CORVALLIS - Oregon State University and Legacy Health System have signed a memorandum of understanding to collaborate on mutual research initiatives, especially in the fields of bioengineering and biomedicine.

The agreement also says the two organizations will seek collaboration on teaching and provision of health care.

Legacy Health System is a private, non-profit entity that includes Good Samaritan Hospital and Medical Center, Meridian Park Hospital, Mount Hood Medical Center, Emanuel Hospital and Health Center, Emanuel Children's Hospital, Legacy Clinical Research and Technology Center, and Legacy Visiting Nurse Association.

This is the third such arrangement Oregon State University has developed in the past several months, as it continues to grow its bioengineering and biomedical research program. OSU initially reached an agreement with Good Samaritan Hospital in Corvallis to work on cooperative research through a grant from the Whitaker Foundation. Then in March, OSU signed a similar memorandum of agreement with Providence Health Systems.

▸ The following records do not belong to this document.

Lemma floatRun_lt l c0 eso eso' :
  floatChar c0 = true -> floatRun l c0 eso = Done eso' -> eso < eso'.
Proof.
  intros Hf. destruct l as [|c t]; cbn [floatRun]; rewrite Hf;
    [discriminate|].
  intros H. apply floatRun_le in H. lia.
Qed.

Lemma strLoop_le n : forall l qch eso line str eso' line' str',
  (List.length l <= n)%nat ->
  strLoop l qch eso line str = Done (Closed eso' line' str') -> eso <= eso'.
Proof.
  induction n as [|n IH]; intros [|c t] qch eso line str eso' line' str' Hn;
    cbn [List.length] in Hn; cbn [strLoop]; try discriminate; try lia.
  intros H. scan H; try lia;
    match goal with
    | H : strLoop _ _ _ _ _ = Done _ |- _ =>
      apply IH in H; [lia | cbn [List.length] in *; lia]
    end.
Qed.

Lemma regexLoop_le n : forall l eso eso',
  (List.length l <= n)%nat ->
  regexLoop l eso = Done (Some eso') -> eso <= eso'.
Proof.
  induction n as [|n IH]; intros [|c t] eso eso' Hn;
    cbn [List.length] in Hn; cbn [regexLoop]; try discriminate; try lia.
  intros H. scan H; try lia;
    match goal with
    | H : regexLoop _ _ = Done _ |- _ =>
      apply IH in H; [lia | cbn [List.length] in *; lia]
    end.
Qed.

Lemma idx_from (s : list Z) i c :
  idx s i = Done c -> 0 <= i /\ exists t, from s i = c :: t.
Proof.
  intros H. apply idx_Done in H as [Hi H]. split; [lia|].
  unfold from. destruct (Z.ltb_spec i 0); [lia|].
  revert H. generalize (Z.to_nat i). intros n. revert s.
  induction n as [|n IH]; intros [|a s]; cbn; try discriminate.
  - intros [= ->]. eauto.
  - apply IH.
Qed.

Lemma lexWord_moved lx lval c0 s :
  idx (source lx) (offset lx) = Done c0 ->
  (c0 >=? 97) && (c0 <=? 122) || (c0 >=? 65) && (c0 <=? 90)
    || (c0 =? 36) || (c0 =? 95) = true ->
  lexWord lx lval = Done s -> moved lx s.
Proof.
  intros Hi Hw. apply idx_from in Hi as [Ho [t Hf]].
  assert (H0 : (c0 =? 0) = false /\ identStop c0 = false).
  { unfold identStop. rewrite !Z.geb_leb in Hw. rewrite !Z.gtb_ltb.
    repeat match goal with
    | _ : context [?a <=? ?b] |- _ => destruct (Z.leb_spec a b)
    | |- context [?a <? ?b] => destruct (Z.ltb_spec a b); try lia
    | _ : context [?a =? ?b] |- _ => destruct (Z.eqb_spec a b)
    | |- context [?a =? ?b] => destruct (Z.eqb_spec a b); try lia
    end; cbn in *; try discriminate; try lia; auto. }
  destruct H0 as [H0 Hs].
  unfold lexWord. rewrite Hf. cbn [identEnd]. rewrite H0, Hs. intros H.
  destruct (identEnd _ _) as [eso| |] eqn:Ee; unbind H; try discriminate.
  apply identEnd_le in Ee.
  destruct (slice _ _ _) as [text| |]; unbind H; try discriminate.
  destruct (lookupKeyword _ _ _) as [tok|]; inv H; cbn [moved]; intros _.
  - destruct tok; cbn [offset set_offset set_regexValid]; lia.
  - cbn [offset set_offset]. lia.
Qed.

Lemma lexString_moved lx lval c0 s :
  lexString lx lval c0 = Done s -> moved lx s.
Proof.
  unfold lexString, literalToken. intros H.
  destruct (strLoop _ _ _ _ _) as [[eso line str|line msg]| |] eqn:Es;
    unbind H; try discriminate; inv H; cbn [moved].
  - apply (strLoop_le _ _ _ _ _ _ _ _ _ (Nat.le_refl _)) in Es.
    intros _. cbn [offset set_offset set_lineNumber]. lia.
  - congruence.
Qed.

Lemma lexRegex_moved lx lval s :
  lexRegex lx lval = Done s -> moved lx s.
Proof.
  unfold lexRegex. intros H.
  destruct (regexLoop _ _) as [[eso|]| |] eqn:Es; unbind H;
    try discriminate; inv H; cbn [moved].
  - apply (regexLoop_le _ _ _ _ (Nat.le_refl _)) in Es.
    cbn [offset set_offset] in *. intros _. lia.
  - congruence.
Qed.

Lemma lexOperator_moved lx lval c0 c1 s :
  lexOperator lx lval c0 c1 = Done s -> moved lx s.
Proof.
  unfold lexOperator. intros H.
  scan H; cbn [moved offset set_offset set_regexValid]; intros;
    try congruence; lia.
Qed.

Lemma lexNumber_moved lx lval c0 c1 s :
  isDecimal c0 = true \/ c0 = 46 ->
  lexNumber lx lval c0 c1 = Done s -> moved lx s.
Proof.
  intros Hc. unfold lexNumber, literalToken. intros H.
  match type of H with
  | bind ?m _ = _ => destruct m as [[[lxA chA] radix]| |] eqn:E0
  end; unbind H; try discriminate.
  assert (HA : source lxA = source lx /\ offset lx <= offset lxA
               /\ (radix = 16 -> offset lxA = offset lx + 2)
               /\ (offset lxA = offset lx -> radix = 10 /\ chA = c0)).
  { scan E0; cbn [source offset set_offset]; repeat split; intros;
      try discriminate; try lia. }
  destruct HA as (HsA & HoA & H16 & H10).
  destruct (digitRun _ _ _ _ _) as [[[eso ival] ch']| |] eqn:Ed;
    unbind H; try discriminate.
  pose proof (digitRun_le _ _ _ _ _ _ Ed) as Hle. cbn [fst] in Hle.
  destruct (Z.eqb_spec eso (offset lxA)) as [He|He].
  - destruct (Z.eqb_spec radix 16) as [Hr|Hr].
    + specialize (H16 Hr). cbn [Z.eqb Pos.eqb orb negb andb] in H.
      scan H; cbn [moved offset set_offset]; intros; try congruence; lia.
    + destruct (Z.eq_dec (offset lxA) (offset lx)) as [E|E].
      * destruct (H10 E) as [-> ->]. destruct Hc as [Hd|Hd].
        -- apply digitRun_decimal in Ed; [|exact Hd | reflexivity].
           cbn [fst] in Ed. lia.
        -- subst c0. rewrite digitRun_stop in Ed by reflexivity.
           injection Ed as _ _ <-.
           cbn [Z.eqb Pos.eqb orb negb andb offset source set_offset] in H.
           destruct (floatRun _ _ _) as [eso2| |] eqn:Ef; unbind H;
             try discriminate.
           apply floatRun_lt in Ef; [|reflexivity].
           scan H; cbn [moved offset set_offset]; intros; try congruence;
             lia.
      * destruct ((radix =? 8) || (radix =? 16));
          [inv H; cbn [moved offset set_offset]; intros; lia|].
        destruct (negb (ch' =? 46) && negb (ch' =? 101) && negb (ch' =? 69)).
        -- scan H; cbn [moved offset set_offset]; intros; try congruence;
             lia.
        -- destruct (floatRun _ _ _) as [eso2| |] eqn:Ef; unbind H;
             try discriminate.
           apply floatRun_le in Ef.
           scan H; cbn [moved offset set_offset] in *; intros;
             try congruence; lia.
  - destruct ((radix =? 8) || (radix =? 16));
      [inv H; cbn [moved offset set_offset]; intros; lia|].
    destruct (negb (ch' =? 46) && negb (ch' =? 101) && negb (ch' =? 69)).
    + scan H; cbn [moved offset set_offset]; intros; try congruence; lia.
    + destruct (floatRun _ _ _) as [eso2| |] eqn:Ef; unbind H;
        try discriminate.
      apply floatRun_le in Ef.
      scan H; cbn [moved offset set_offset]; intros; try congruence; lia.
Qed.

Officials from OSU and Legacy say the collaboration will boost research in a critical and dynamic field, and provide hands-on education for students.

"We hope to find collaborative synergies around our research activities where OSU can provide an academic orientation, and Legacy can provide the real laboratories through our hospitals and patient care services," said Robert Pallari, president and CEO of Legacy. "We're also very interested in working with OSU to jointly develop students - for future employment, and for future leadership in these fields."

There are several areas of potential collaboration, where researchers from OSU and Legacy already are working in common areas. Among the examples:

  • OSU engineers and exercise physiologists are study the biomechanics of falls in the elderly. These balance studies dovetail with the work of Legacy's Dr. Owen Black, who works with NASA on the effects of zero gravity on the inner ear and balance disorders in astronauts.

     

  • A Legacy program called "Discoveries in Sight" focuses on sight disorders and glaucoma; OSU is emerging as a leader in research in the field of optics.

     

  • Neurobiologists at Legacy are studying how cell death occurs during strokes, while researchers at OSU's Linus Pauling Institute and other programs on campus are studying cell death as it relates to other conditions and diseases.

Already, Legacy neurobiologist An Zhou is working with scientists at Oregon State University on mass spectrometer technology for studies in protein research. And OSU biologists are planning to use a new multi-photon confocal microscope at the Legacy Clinical Research and Technology Center.

Ron Adams, dean of the OSU College of Engineering, said the university's faculty are valuable assets to Oregon's growing biomedical research efforts.

"Biomedicine and bioengineering are growing fields," Adams said. "Our faculty in engineering are working more frequently with faculty in the College of Health and Human Performance, and those new relationships will become increasingly valuable as we engage partners in the health care industry." Legacy is providing financial support to OSU's Health Care Administration program - a commitment that will help provide student scholarships in a field that is facing a critical shortage of trained workers, said Jeff McCubbin, interim dean of the university's College of Health and Human Performance.

It is expected that Legacy Health System and OSU faculty will jointly apply for major grants, collaborate on research, improve professional education, and increase the number of students in the biomedical, bioengineering and public health fields.

OSU's involvement in the bioengineering field continues to grow. The university is midway through a three-year, $1 million grant from the Whitaker Foundation to establish undergraduate and graduate programs in biomedical engineering on campus. The curricula for the undergraduate program already has been developed and implemented; the graduate programs are expected to be approved by the Oregon University System. "These programs are in high demand by some of our best students," Adams said.